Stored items
------------

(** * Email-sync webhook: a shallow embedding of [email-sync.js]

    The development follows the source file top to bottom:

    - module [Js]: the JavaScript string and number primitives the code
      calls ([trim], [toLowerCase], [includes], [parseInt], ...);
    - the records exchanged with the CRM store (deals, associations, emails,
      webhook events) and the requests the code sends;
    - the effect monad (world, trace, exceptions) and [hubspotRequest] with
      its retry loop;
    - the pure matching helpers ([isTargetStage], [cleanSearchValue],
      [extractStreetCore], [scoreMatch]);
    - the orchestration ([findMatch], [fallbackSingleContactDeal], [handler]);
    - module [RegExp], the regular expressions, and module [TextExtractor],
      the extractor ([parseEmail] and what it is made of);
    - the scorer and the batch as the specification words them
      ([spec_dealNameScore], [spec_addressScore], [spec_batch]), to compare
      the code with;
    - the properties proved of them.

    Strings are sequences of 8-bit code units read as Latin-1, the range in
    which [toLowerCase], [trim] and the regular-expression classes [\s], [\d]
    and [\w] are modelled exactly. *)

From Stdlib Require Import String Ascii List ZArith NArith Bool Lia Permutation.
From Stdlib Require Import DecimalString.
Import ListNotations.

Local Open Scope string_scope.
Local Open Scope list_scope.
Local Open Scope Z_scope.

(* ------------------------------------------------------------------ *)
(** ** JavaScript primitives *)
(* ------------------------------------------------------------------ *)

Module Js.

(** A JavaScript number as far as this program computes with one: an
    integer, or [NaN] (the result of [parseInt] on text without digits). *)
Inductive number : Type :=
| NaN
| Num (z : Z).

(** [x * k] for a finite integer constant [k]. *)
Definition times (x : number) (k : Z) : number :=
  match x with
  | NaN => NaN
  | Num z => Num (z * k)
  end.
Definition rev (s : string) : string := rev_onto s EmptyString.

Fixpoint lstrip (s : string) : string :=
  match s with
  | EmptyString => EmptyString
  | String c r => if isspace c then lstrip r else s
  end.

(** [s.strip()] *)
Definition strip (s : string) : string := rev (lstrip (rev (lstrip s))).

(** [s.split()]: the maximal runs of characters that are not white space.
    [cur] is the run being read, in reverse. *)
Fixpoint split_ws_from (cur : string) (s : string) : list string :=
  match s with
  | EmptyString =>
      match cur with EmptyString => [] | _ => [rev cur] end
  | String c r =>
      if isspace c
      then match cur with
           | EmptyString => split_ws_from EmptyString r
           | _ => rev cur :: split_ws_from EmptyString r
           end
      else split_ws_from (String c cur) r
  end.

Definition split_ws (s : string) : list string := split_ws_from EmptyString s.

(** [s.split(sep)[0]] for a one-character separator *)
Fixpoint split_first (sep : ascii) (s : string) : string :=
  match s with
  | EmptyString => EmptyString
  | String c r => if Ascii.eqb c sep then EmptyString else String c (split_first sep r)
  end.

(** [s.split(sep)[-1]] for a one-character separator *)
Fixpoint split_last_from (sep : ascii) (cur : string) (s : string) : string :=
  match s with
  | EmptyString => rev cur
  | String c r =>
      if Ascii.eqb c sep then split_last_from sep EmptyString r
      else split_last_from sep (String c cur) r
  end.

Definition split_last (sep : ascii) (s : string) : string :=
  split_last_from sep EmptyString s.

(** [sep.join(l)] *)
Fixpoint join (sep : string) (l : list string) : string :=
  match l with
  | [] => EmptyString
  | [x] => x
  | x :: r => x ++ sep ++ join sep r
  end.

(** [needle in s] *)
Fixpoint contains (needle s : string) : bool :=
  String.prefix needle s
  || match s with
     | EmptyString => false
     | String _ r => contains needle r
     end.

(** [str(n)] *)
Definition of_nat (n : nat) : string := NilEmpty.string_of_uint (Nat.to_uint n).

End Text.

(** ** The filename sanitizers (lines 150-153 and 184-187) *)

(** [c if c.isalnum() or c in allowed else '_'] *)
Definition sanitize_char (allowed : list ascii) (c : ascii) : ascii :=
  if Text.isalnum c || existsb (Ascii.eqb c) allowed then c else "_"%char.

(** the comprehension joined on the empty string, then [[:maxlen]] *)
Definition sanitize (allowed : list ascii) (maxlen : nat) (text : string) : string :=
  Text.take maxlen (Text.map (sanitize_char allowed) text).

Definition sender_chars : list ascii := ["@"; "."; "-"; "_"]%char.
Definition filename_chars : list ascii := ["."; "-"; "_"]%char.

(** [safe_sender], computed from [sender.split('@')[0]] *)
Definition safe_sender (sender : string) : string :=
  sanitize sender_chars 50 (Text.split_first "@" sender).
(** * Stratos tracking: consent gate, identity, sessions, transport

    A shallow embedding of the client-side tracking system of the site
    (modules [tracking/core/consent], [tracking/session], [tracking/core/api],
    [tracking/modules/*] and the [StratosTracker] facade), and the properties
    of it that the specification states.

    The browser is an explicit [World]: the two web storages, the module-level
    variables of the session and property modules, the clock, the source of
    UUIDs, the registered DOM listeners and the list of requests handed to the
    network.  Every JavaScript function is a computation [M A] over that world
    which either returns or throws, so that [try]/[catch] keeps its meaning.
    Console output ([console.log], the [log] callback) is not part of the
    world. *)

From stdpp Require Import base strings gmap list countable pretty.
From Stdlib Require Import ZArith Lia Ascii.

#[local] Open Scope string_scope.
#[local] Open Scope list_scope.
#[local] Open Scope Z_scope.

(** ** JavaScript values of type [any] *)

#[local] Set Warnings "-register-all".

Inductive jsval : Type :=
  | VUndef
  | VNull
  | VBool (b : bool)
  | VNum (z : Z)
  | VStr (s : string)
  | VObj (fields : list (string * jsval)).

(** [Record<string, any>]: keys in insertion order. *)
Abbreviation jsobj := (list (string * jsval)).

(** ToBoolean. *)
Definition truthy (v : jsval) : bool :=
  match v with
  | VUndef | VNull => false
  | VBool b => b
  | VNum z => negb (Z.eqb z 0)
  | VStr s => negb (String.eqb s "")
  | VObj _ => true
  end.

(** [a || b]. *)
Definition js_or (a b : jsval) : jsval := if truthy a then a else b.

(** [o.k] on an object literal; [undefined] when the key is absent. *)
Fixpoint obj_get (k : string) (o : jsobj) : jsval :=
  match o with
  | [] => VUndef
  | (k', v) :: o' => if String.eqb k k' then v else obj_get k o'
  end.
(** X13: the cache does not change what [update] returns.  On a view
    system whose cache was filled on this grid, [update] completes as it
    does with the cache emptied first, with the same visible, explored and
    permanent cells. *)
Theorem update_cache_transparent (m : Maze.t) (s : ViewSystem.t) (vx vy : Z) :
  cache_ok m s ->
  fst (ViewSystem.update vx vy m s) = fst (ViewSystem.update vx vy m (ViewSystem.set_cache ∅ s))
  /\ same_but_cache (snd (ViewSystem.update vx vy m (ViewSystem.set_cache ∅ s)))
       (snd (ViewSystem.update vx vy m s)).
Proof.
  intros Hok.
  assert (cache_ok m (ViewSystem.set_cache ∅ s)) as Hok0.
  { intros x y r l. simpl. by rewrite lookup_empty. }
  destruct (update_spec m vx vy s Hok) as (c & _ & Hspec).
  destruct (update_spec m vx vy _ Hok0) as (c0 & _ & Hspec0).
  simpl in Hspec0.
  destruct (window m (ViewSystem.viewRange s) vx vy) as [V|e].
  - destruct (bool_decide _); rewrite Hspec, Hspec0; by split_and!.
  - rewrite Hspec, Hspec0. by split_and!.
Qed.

------------

Required action — Scan the data above for the string "tracking". Copy every line in which it appears.

Answer section —
(** * Stratos tracking: consent gate, identity, sessions, transport
    A shallow embedding of the client-side tracking system of the site
    (modules [tracking/core/consent], [tracking/session], [tracking/core/api],
    [tracking/modules/*] and the [StratosTracker] facade), and the properties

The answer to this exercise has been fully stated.